(** X2: a source whose conversion or whose write raises leaves every file
    and directory as it was: the output file is opened only once the
    conversion is done. *)
Theorem transform_file_failure_keeps_files
    (self : folder) (src : string) (w w' : world) (e : exn) :
  transform_file self src w = (inl e, w') ->
  files w' = files w /\ dirs w' = dirs w /\
  exists evs, trace w' = (trace w ++ evs)%list /\ written evs = [].
Proof.
  unfold transform_file. destruct (endswith src "/index.xml");
    [discriminate|].
  unfold bind.
  destruct (XMLFileTransformer_transform _ w) as [[e'|xml] w1] eqn:E.
  - intros H. injection H as _ <-.
    eapply XMLFileTransformer_transform_files. exact E.
  - intros H. apply open_write_failure in H. subst w'.
    eapply XMLFileTransformer_transform_files. exact E.
Qed.

(** X3: two sources go to the same output file only if they have the same
    base name, and no source goes to the index of the output
    directory. *)
Theorem output_file_injective (self : folder) (a b : string) :
  (output_file self a = output_file self b ->
   os_path_basename a = os_path_basename b) /\
  output_file self a <> os_path_join (output_dir self) "index.xml".
Proof.
  split; [|apply output_file_not_index].
  unfold output_file, os_path_join.
  replace (startswith (file_toplevel (cls self) ++ "_"
                       ++ os_path_basename a) "/") with false
    by (destruct (cls self); reflexivity).
  replace (startswith (file_toplevel (cls self) ++ "_"
                       ++ os_path_basename b) "/") with false
    by (destruct (cls self); reflexivity).
  destruct (_ || _); intros H.
  - apply append_inj_l in H. apply append_inj_l in H.
    apply (append_inj_l "_") in H. exact H.
  - apply append_inj_l in H. apply (append_inj_l "/") in H.
    apply append_inj_l in H. apply (append_inj_l "_") in H. exact H.
Qed.

(** X4: the loop passes over the index of a directory with a name; with the
    empty directory name [glob] lists the index as [index.xml], which
    the test does not match: it is converted like any source. *)
Theorem index_skipped_unless_dir_empty (self : folder) :
  (forall d w, d <> EmptyString ->
     transform_file self (os_path_join d "index.xml") w = (inr tt, w)) /\
  (forall w text,
     assoc_get (files w) "index.xml" = Some text ->
     exists paths,
       fst (glob_xml EmptyString w) = inr paths /\
       In "index.xml" paths /\
       transform_file self "index.xml" w
       = bind (XMLFileTransformer_transform
                 (XMLFileTransformer__init__ "index.xml"
                    (file_toplevel (cls self))))
              (fun xml => open_write (output_file self "index.xml") xml) w).
Proof.
  split.
  - intros d w Hd. unfold transform_file.
    replace (endswith (os_path_join d "index.xml") "/index.xml") with true;
      [reflexivity|].
    symmetry. unfold os_path_join.
    replace (startswith "index.xml" "/") with false by reflexivity.
    destruct (String.eqb d EmptyString) eqn:E.
    { apply String.eqb_eq in E. contradiction. }
    cbn [orb]. destruct (endswith d "/") eqn:Es.
    + unfold endswith in *. rewrite str_rev_app.
      change (str_rev "/") with "/" in Es.
      destruct (str_rev d) as [|c r]; [discriminate|].
      change (String.prefix "/" (String c r))
        with (if ascii_dec "/" c then String.prefix EmptyString r
              else false) in Es.
      destruct (ascii_dec "/" c) as [<-|]; [|discriminate].
      change (str_rev "index.xml" ++ String "/" r)
        with (str_rev "/index.xml" ++ r).
      apply prefix_app.
    + apply (endswith_app d "/index.xml").
  - intros w text Hf. eexists. split; [reflexivity|]. split; [|reflexivity].
    change (os_path_dirname (os_path_join EmptyString "*.xml"))
      with EmptyString.
    apply in_map_iff. exists "index.xml". split; [reflexivity|].
    apply filter_In. split; [|reflexivity].
    unfold listdir. apply in_or_app. left.
    apply in_flat_map. exists ("index.xml", text). split; [|left; reflexivity].
    clear - Hf. induction (files w) as [|[k v] r IH]; [discriminate|].
    simpl in Hf. destruct (String.eqb k "index.xml") eqn:E.
    + apply String.eqb_eq in E. injection Hf as ->. subst. left. reflexivity.
    + right. apply IH. exact Hf.
Qed.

## Required work
Repeat every entry exactly, leaving nothing out.

## Result
(** X2: a source whose conversion or whose write raises leaves every file
    and directory as it was: the output file is opened only once the
    conversion is done. *)
Theorem transform_file_failure_keeps_files
    (self : folder) (src : string) (w w' : world) (e : exn) :
  transform_file self src w = (inl e, w') ->
  files w' = files w /\ dirs w' = dirs w /\
  exists evs, trace w' = (trace w ++ evs)%list /\ written evs = [].
Proof.
  unfold transform_file. destruct (endswith src "/index.xml");
    [discriminate|].
  unfold bind.
  destruct (XMLFileTransformer_transform _ w) as [[e'|xml] w1] eqn:E.
  - intros H. injection H as _ <-.
    eapply XMLFileTransformer_transform_files. exact E.
  - intros H. apply open_write_failure in H. subst w'.
    eapply XMLFileTransformer_transform_files. exact E.
Qed.

(** X3: two sources go to the same output file only if they have the same
    base name, and no source goes to the index of the output
    directory. *)
Theorem output_file_injective (self : folder) (a b : string) :
  (output_file self a = output_file self b ->
   os_path_basename a = os_path_basename b) /\
  output_file self a <> os_path_join (output_dir self) "index.xml".
Proof.
  split; [|apply output_file_not_index].
  unfold output_file, os_path_join.
  replace (startswith (file_toplevel (cls self) ++ "_"
                       ++ os_path_basename a) "/") with false
    by (destruct (cls self); reflexivity).
  replace (startswith (file_toplevel (cls self) ++ "_"
                       ++ os_path_basename b) "/") with false
    by (destruct (cls self); reflexivity).
  destruct (_ || _); intros H.
  - apply append_inj_l in H. apply append_inj_l in H.
    apply (append_inj_l "_") in H. exact H.
  - apply append_inj_l in H. apply (append_inj_l "/") in H.
    apply append_inj_l in H. apply (append_inj_l "_") in H. exact H.
Qed.

(** X4: the loop passes over the index of a directory with a name; with the
    empty directory name [glob] lists the index as [index.xml], which
    the test does not match: it is converted like any source. *)
Theorem index_skipped_unless_dir_empty (self : folder) :
  (forall d w, d <> EmptyString ->
     transform_file self (os_path_join d "index.xml") w = (inr tt, w)) /\
  (forall w text,
     assoc_get (files w) "index.xml" = Some text ->
     exists paths,
       fst (glob_xml EmptyString w) = inr paths /\
       In "index.xml" paths /\
       transform_file self "index.xml" w
       = bind (XMLFileTransformer_transform
                 (XMLFileTransformer__init__ "index.xml"
                    (file_toplevel (cls self))))
              (fun xml => open_write (output_file self "index.xml") xml) w).
Proof.
  split.
  - intros d w Hd. unfold transform_file.
    replace (endswith (os_path_join d "index.xml") "/index.xml") with true;
      [reflexivity|].
    symmetry. unfold os_path_join.
    replace (startswith "index.xml" "/") with false by reflexivity.
    destruct (String.eqb d EmptyString) eqn:E.
    { apply String.eqb_eq in E. contradiction. }
    cbn [orb]. destruct (endswith d "/") eqn:Es.
    + unfold endswith in *. rewrite str_rev_app.
      change (str_rev "/") with "/" in Es.
      destruct (str_rev d) as [|c r]; [discriminate|].
      change (String.prefix "/" (String c r))
        with (if ascii_dec "/" c then String.prefix EmptyString r
              else false) in Es.
      destruct (ascii_dec "/" c) as [<-|]; [|discriminate].
      change (str_rev "index.xml" ++ String "/" r)
        with (str_rev "/index.xml" ++ r).
      apply prefix_app.
    + apply (endswith_app d "/index.xml").
  - intros w text Hf. eexists. split; [reflexivity|]. split; [|reflexivity].
    change (os_path_dirname (os_path_join EmptyString "*.xml"))
      with EmptyString.
    apply in_map_iff. exists "index.xml". split; [reflexivity|].
    apply filter_In. split; [|reflexivity].
    unfold listdir. apply in_or_app. left.
    apply in_flat_map. exists ("index.xml", text). split; [|left; reflexivity].
    clear - Hf. induction (files w) as [|[k v] r IH]; [discriminate|].
    simpl in Hf. destruct (String.eqb k "index.xml") eqn:E.
    + apply String.eqb_eq in E. injection Hf as ->. subst. left. reflexivity.
    + right. apply IH. exact Hf.
Qed.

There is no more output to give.